Input for this task.
_ _ _ _ _ _ _

(* ===== verification/ConnectionStreams.v ===== *)
(** The receive side of [SwQuicConnection]
    (src/src/core/io/quic/SwQuicConnection.h): STREAM, RESET_STREAM and RESET_STREAM_AT
    frames, reads of the application, the credit they return, and the retirement of
    streams, with the flow control of FlowControl.v at both levels. *)
From Stdlib Require Import ZArith Lia.
From stdpp Require Import base list strings numbers gmap sets.
From S2P Require Import Prelude VarInt ByteArray Frame SwMap FlowControl Stream StreamMap.

Module ConnectionStreams.

Module S := SwQuicStreamFlowControl.
Module C := SwQuicConnectionFlowControl.

Inductive Role := Client | Server.

#[export] Instance Role_eq_decision : EqDecision Role.
Proof. solve_decision. Defined.

Record PendingReliableReset_ := mkPending {
  errorCode : Z;
  finalSize : Z;
  reliableSize : Z;
}.

(** What the sending side keeps of a stream, as far as the receiving side looks at it. *)
Record SendStream_ := mkSend {
  nextOffset : Z;
  finQueued : bool;
  finAcked : bool;
  resetQueued : bool;
  resetAcked : bool;
  peerCreditPending : bool;
  contiguousAckedOffset : Z;
}.

Definition set_peerCreditPending (v : bool) (s : SendStream_) : SendStream_ :=
  mkSend (nextOffset s) (finQueued s) (finAcked s) (resetQueued s) (resetAcked s) v (contiguousAckedOffset s).

(** The members of [SwQuicConnection] that these handlers read and write;
    [m_pendingFrames] is the queue of the Application space.  [retiredFlows] is not in
    the program: the controllers of the streams retired so far. *)
Record t := mk {
  m_role : Role;
  initialMaxStreamDataUni : Z;
  initialMaxStreamDataBidiRemote : Z;
  initialMaxStreamDataBidiLocal : Z;
  m_connectionFlow : C.t;
  m_streamFlow : gmap Z S.t;
  m_peerStreamMaxData : gmap Z Z;
  m_localMaxStreamsBidi : Z;
  m_localMaxStreamsUni : Z;
  m_closeErrorCode : Z;
  m_pendingFrames : list SwQuicFrame.t;
  m_streams : SwQuicStreamMap.t;
  m_sendStreams : SwMap.t SendStream_;
  m_localOpenedStreams : gset Z;
  m_touchedStreams : list Z;
  m_streamSchedulingCursor : Z;
  m_maxStreamReassemblyBytes : Z;
  m_maxStreamReassemblyFragments : Z;
  m_resetStreams : gmap Z Z;
  m_pendingReliableResets : gmap Z PendingReliableReset_;
  m_streamFinalSize : gmap Z Z;
  m_retiredPeerBidiRanges : SwMap.t Z;
  retiredFlows : list S.t;
}.

Definition set_m_connectionFlow (v : C.t) (s : t) : t :=
  mk (m_role s) (initialMaxStreamDataUni s) (initialMaxStreamDataBidiRemote s) (initialMaxStreamDataBidiLocal s) v
    (m_streamFlow s) (m_peerStreamMaxData s) (m_localMaxStreamsBidi s) (m_localMaxStreamsUni s) (m_closeErrorCode s)
    (m_pendingFrames s) (m_streams s) (m_sendStreams s) (m_localOpenedStreams s) (m_touchedStreams s)
    (m_streamSchedulingCursor s) (m_maxStreamReassemblyBytes s) (m_maxStreamReassemblyFragments s) (m_resetStreams s)
    (m_pendingReliableResets s) (m_streamFinalSize s) (m_retiredPeerBidiRanges s) (retiredFlows s).

Definition set_m_streamFlow (v : gmap Z S.t) (s : t) : t :=
  mk (m_role s) (initialMaxStreamDataUni s) (initialMaxStreamDataBidiRemote s) (initialMaxStreamDataBidiLocal s)
    (m_connectionFlow s) v (m_peerStreamMaxData s) (m_localMaxStreamsBidi s) (m_localMaxStreamsUni s)
    (m_closeErrorCode s) (m_pendingFrames s) (m_streams s) (m_sendStreams s) (m_localOpenedStreams s)
    (m_touchedStreams s) (m_streamSchedulingCursor s) (m_maxStreamReassemblyBytes s)
    (m_maxStreamReassemblyFragments s) (m_resetStreams s) (m_pendingReliableResets s) (m_streamFinalSize s)
    (m_retiredPeerBidiRanges s) (retiredFlows s).

Definition set_m_peerStreamMaxData (v : gmap Z Z) (s : t) : t :=
  mk (m_role s) (initialMaxStreamDataUni s) (initialMaxStreamDataBidiRemote s) (initialMaxStreamDataBidiLocal s)
    (m_connectionFlow s) (m_streamFlow s) v (m_localMaxStreamsBidi s) (m_localMaxStreamsUni s) (m_closeErrorCode s)
    (m_pendingFrames s) (m_streams s) (m_sendStreams s) (m_localOpenedStreams s) (m_touchedStreams s)
    (m_streamSchedulingCursor s) (m_maxStreamReassemblyBytes s) (m_maxStreamReassemblyFragments s) (m_resetStreams s)
    (m_pendingReliableResets s) (m_streamFinalSize s) (m_retiredPeerBidiRanges s) (retiredFlows s).

Definition set_m_localMaxStreamsBidi (v : Z) (s : t) : t :=
  mk (m_role s) (initialMaxStreamDataUni s) (initialMaxStreamDataBidiRemote s) (initialMaxStreamDataBidiLocal s)
    (m_connectionFlow s) (m_streamFlow s) (m_peerStreamMaxData s) v (m_localMaxStreamsUni s) (m_closeErrorCode s)
    (m_pendingFrames s) (m_streams s) (m_sendStreams s) (m_localOpenedStreams s) (m_touchedStreams s)
    (m_streamSchedulingCursor s) (m_maxStreamReassemblyBytes s) (m_maxStreamReassemblyFragments s) (m_resetStreams s)
    (m_pendingReliableResets s) (m_streamFinalSize s) (m_retiredPeerBidiRanges s) (retiredFlows s).

Definition set_m_closeErrorCode (v : Z) (s : t) : t :=
  mk (m_role s) (initialMaxStreamDataUni s) (initialMaxStreamDataBidiRemote s) (initialMaxStreamDataBidiLocal s)
    (m_connectionFlow s) (m_streamFlow s) (m_peerStreamMaxData s) (m_localMaxStreamsBidi s) (m_localMaxStreamsUni s) v
    (m_pendingFrames s) (m_streams s) (m_sendStreams s) (m_localOpenedStreams s) (m_touchedStreams s)
    (m_streamSchedulingCursor s) (m_maxStreamReassemblyBytes s) (m_maxStreamReassemblyFragments s) (m_resetStreams s)
    (m_pendingReliableResets s) (m_streamFinalSize s) (m_retiredPeerBidiRanges s) (retiredFlows s).

Definition set_m_pendingFrames (v : list SwQuicFrame.t) (s : t) : t :=
  mk (m_role s) (initialMaxStreamDataUni s) (initialMaxStreamDataBidiRemote s) (initialMaxStreamDataBidiLocal s)
    (m_connectionFlow s) (m_streamFlow s) (m_peerStreamMaxData s) (m_localMaxStreamsBidi s) (m_localMaxStreamsUni s)
    (m_closeErrorCode s) v (m_streams s) (m_sendStreams s) (m_localOpenedStreams s) (m_touchedStreams s)
    (m_streamSchedulingCursor s) (m_maxStreamReassemblyBytes s) (m_maxStreamReassemblyFragments s) (m_resetStreams s)
    (m_pendingReliableResets s) (m_streamFinalSize s) (m_retiredPeerBidiRanges s) (retiredFlows s).
(** ** Encoding *)

Definition appendBytesParam_ (id : Z) (value : list byte) : Enc unit :=
  SwQuicVarIntCodec.encode id;;
  SwQuicVarIntCodec.encode (SwByteArray.size value);;
  emit_bytes value.

(** The value is encoded in a buffer of its own first. *)
Definition appendVarIntParam_ (id value : Z) : Enc unit := fun out =>
  match SwQuicVarIntCodec.encode value [] with
  | (Ok _, encodedValue) => appendBytesParam_ id encodedValue out
  | (Err e, _) => (Err e, out)
  | (NoFuel, _) => (NoFuel, out)
  end.

Definition appendEmptyParam_ (id : Z) : Enc unit := appendBytesParam_ id [].

Definition when (c : bool) (m : Enc unit) : Enc unit := if c then m else mret tt.

Definition encode (params : t) : Enc unit :=
  put [];;
  when (hasOriginalDestinationConnectionId params) (appendBytesParam_ idOriginalDestinationConnectionId (originalDestinationConnectionId params));;
  when (negb (maxIdleTimeoutMs params =? 0)) (appendVarIntParam_ idMaxIdleTimeout (maxIdleTimeoutMs params));;
  when (hasStatelessResetToken params) (appendBytesParam_ idStatelessResetToken (statelessResetToken params));;
  when (negb (maxUdpPayloadSize params =? 65527)) (appendVarIntParam_ idMaxUdpPayloadSize (maxUdpPayloadSize params));;
  when (negb (initialMaxData params =? 0)) (appendVarIntParam_ idInitialMaxData (initialMaxData params));;
  when (negb (initialMaxStreamDataBidiLocal params =? 0)) (appendVarIntParam_ idInitialMaxStreamDataBidiLocal (initialMaxStreamDataBidiLocal params));;
  when (negb (initialMaxStreamDataBidiRemote params =? 0)) (appendVarIntParam_ idInitialMaxStreamDataBidiRemote (initialMaxStreamDataBidiRemote params));;
  when (negb (initialMaxStreamDataUni params =? 0)) (appendVarIntParam_ idInitialMaxStreamDataUni (initialMaxStreamDataUni params));;
  when (negb (initialMaxStreamsBidi params =? 0)) (appendVarIntParam_ idInitialMaxStreamsBidi (initialMaxStreamsBidi params));;
  when (negb (initialMaxStreamsUni params =? 0)) (appendVarIntParam_ idInitialMaxStreamsUni (initialMaxStreamsUni params));;
  when (negb (ackDelayExponent params =? 3)) (appendVarIntParam_ idAckDelayExponent (ackDelayExponent params));;
  when (negb (maxAckDelayMs params =? 25)) (appendVarIntParam_ idMaxAckDelay (maxAckDelayMs params));;
  when (disableActiveMigration params) (appendEmptyParam_ idDisableActiveMigration);;
  when (negb (activeConnectionIdLimit params =? 2)) (appendVarIntParam_ idActiveConnectionIdLimit (activeConnectionIdLimit params));;
  when (hasInitialSourceConnectionId params) (appendBytesParam_ idInitialSourceConnectionId (initialSourceConnectionId params));;
  when (hasRetrySourceConnectionId params) (appendBytesParam_ idRetrySourceConnectionId (retrySourceConnectionId params));;
  when (resetStreamAt params) (appendEmptyParam_ idResetStreamAt);;
  when (negb (maxDatagramFrameSize params =? 0)) (appendVarIntParam_ idMaxDatagramFrameSize (maxDatagramFrameSize params)).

_ _ _ _ _ _ _

Your assignment. Report every line of the data in which "contiguousAckedOffset" appears.

Completed exercise.
  contiguousAckedOffset : Z;
  mkSend (nextOffset s) (finQueued s) (finAcked s) (resetQueued s) (resetAcked s) v (contiguousAckedOffset s).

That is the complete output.